Looks much better than the whole flute deal!! Great idea, no wonder it is from Vervex and Amaretti


----------



## kire (Jan 11, 2008)

Jihad said:


> Looks much better than the whole flute deal!! Great idea, no wonder it is from Vervex and Amaretti



could not agree more


----------



## Tefax (Jan 11, 2008)

awesome skin  Thanks you Vervex and Amaretti


----------



## MasterChick (Jan 11, 2008)

Love the new banner! I don't know which one to pick? Sakura or Sasuke?


----------



## Gaara (Jan 12, 2008)

I love it! Great job.


----------



## liz (Jan 12, 2008)

Awesome.
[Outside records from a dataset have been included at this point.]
Lemma elem_of_Items (rs : ReservationSet) r : r ∈ rs_Items rs ↔ ∃ k, rs !! k = Some r.
Proof.
  unfold rs_Items. rewrite list_elem_of_fmap. split.
  - intros [[k r'] [-> H]]. apply elem_of_map_to_list in H. eauto.
  - intros [k H]. exists (k, r). split; [done|]. by apply elem_of_map_to_list.
Qed.

Lemma NoDup_Items (rs : ReservationSet) : resv_wf rs → NoDup (rs_Items rs).
Proof.
  intros Hwf. unfold rs_Items. apply NoDup_fmap_2_strong; [|apply NoDup_map_to_list].
  intros [k1 r1] [k2 r2] H1 H2 E. simpl in E. subst r2.
  apply elem_of_map_to_list in H1, H2. apply Hwf in H1, H2. simpl in *. congruence.
Qed.

Lemma rs_GetById_lookup (rs : ReservationSet) id : resv_wf rs → rs_GetById id rs = rs !! id.
Proof.
  intros Hwf. unfold rs_GetById. destruct (List.find _ _) as [r|] eqn:E.
  - apply List.find_some in E as [Hin Hid]. apply bool_decide_eq_true in Hid.
    apply list_elem_of_In, elem_of_Items in Hin as [k Hk].
    rewrite <- Hid. by rewrite (Hwf _ _ Hk).
  - destruct (rs !! id) as [r|] eqn:Er; [|done].
    assert (r ∈ rs_Items rs) as Hin by (apply elem_of_Items; eauto).
    apply list_elem_of_In in Hin. pose proof (List.find_none _ _ E _ Hin) as Hf. simpl in Hf.
    apply bool_decide_eq_false in Hf. by destruct Hf, (Hwf _ _ Er).
Qed.

Lemma resv_wf_insert rs r : resv_wf rs → resv_wf (rs_Reserve r rs).
Proof. intros H. unfold resv_wf, rs_Reserve. by apply map_Forall_insert_2. Qed.

Lemma resv_wf_subseteq (rs rs' : ReservationSet) : rs' ⊆ rs → resv_wf rs → resv_wf rs'.
Proof. intros Hs H k r Hk. by apply H, (lookup_weaken _ _ _ _ Hk). Qed.

Lemma resv_wf_delete id rs : resv_wf rs → resv_wf (rs_Unreserve id rs).
Proof. apply resv_wf_subseteq, delete_subseteq. Qed.

Lemma free_in_order_perm n items items' :
  items ≡ₚ items' → free_resource_in_order n items = free_resource_in_order n items'.
Proof.
  intros Hp. unfold free_resource_in_order. case_bool_decide as Hs.
  - pose proof (free_minus_true n items) as [H1 H2].
    pose proof (free_minus_true n items') as [H1' H2'].
    destruct (free_minus true n items) as [m rs], (free_minus true n items') as [m' rs'].
    simpl in *.
    assert (committed_by n items = committed_by n items') as Hc.
    { unfold committed_by, unbound. f_equal. apply sumZ_perm. by rewrite Hp. }
    assert (rs = rs') as ->.
    { apply map_eq. intros k. rewrite H2, H2'. apply decide_ext. by rewrite Hp. }
    by rewrite H1, H1', Hc.
  - pose proof (free_minus_false n items) as H1. pose proof (free_minus_false n items') as H1'.
    destruct (free_minus false n items) as [m rs], (free_minus false n items') as [m' rs'].
    simpl in *. subst. destruct (_ !! _) eqn:E; [|done]. by destruct Hs.
Qed.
Definitely the year of the Uchiha for me.


----------



## Phemt (Jan 12, 2008)

It's so refreshing from that damn orange. Blue Sasuke FTW!


----------



## Dimezanime88 (Jan 13, 2008)

...So no other artist could've contributed and been voted for?


----------



## Sin (Jan 13, 2008)

Dimezanime19 said:


> ...So no other artist could've contributed and been voted for?


Mori made one too 

It was mostly a staff-decision, I think.


----------



## Dimezanime88 (Jan 13, 2008)

Sin said:


> Mori made one too
> 
> It was mostly a staff-decision, I think.


 
Figures.


----------



## soniclinx (Jan 13, 2008)

i think u should update the orange one because its kind of unfair to ppl who really like naruto to see sasuke and sakura get brand new great lookin new skins and these are also post skip so it should be a skin where he is older please take this into consideration


----------



## King (Jan 13, 2008)

Great job, vervex and Amaretti.


----------



## NaraShikamaru (Jan 13, 2008)

Much, much better than the old banner!


----------



## cloystreng (Jan 13, 2008)

very nice job on the banner. Makes the skin soooo much better.


----------



## Rukia Kuchiki (Jan 13, 2008)

very nice job with the new banner, looks great! ^_^ can you make an Itachi skin next please? or even possibly Kiba.


----------



## T.Mari_Uchiha (Jan 13, 2008)

its awesome  

but need more details.. i think


----------



## Shiranui (Jan 13, 2008)

I hear there is an Akatsuki skin in the works, will Amaretti and vervex be working on this one as well? (I know Blue already is)


----------



## Hisagi (Jan 13, 2008)

yes Akatsuki skin FTW


----------



## Journey (Jan 13, 2008)

I like the new banner.
It make Sasuke look like not so moch of a ^ (not the meaning of the word "respect".).


----------



## ghstwrld (Jan 13, 2008)

I like the old banner better.  

Sasuke playing flute FTMFW!!


----------



## Red Sands (Jan 14, 2008)

yea i love this new skin better than the flute hmph!!!


----------



## x0Uchiha0x (Jan 14, 2008)

i love the skin, although i never saw the old one


----------



## Shiron (Jan 14, 2008)

x0Uchiha0x said:


> i love the skin, although i never saw the old one


The old skins (the Naruto and Sasuke ones) are still there. The only thing that's gone is the old banner for the Sasuke skin, which looked like this (click on the spoiler tags to see it):


----------



## FoxxyKat (Jan 14, 2008)

I like this one better than the flute Sasuke, too. It's so pretty.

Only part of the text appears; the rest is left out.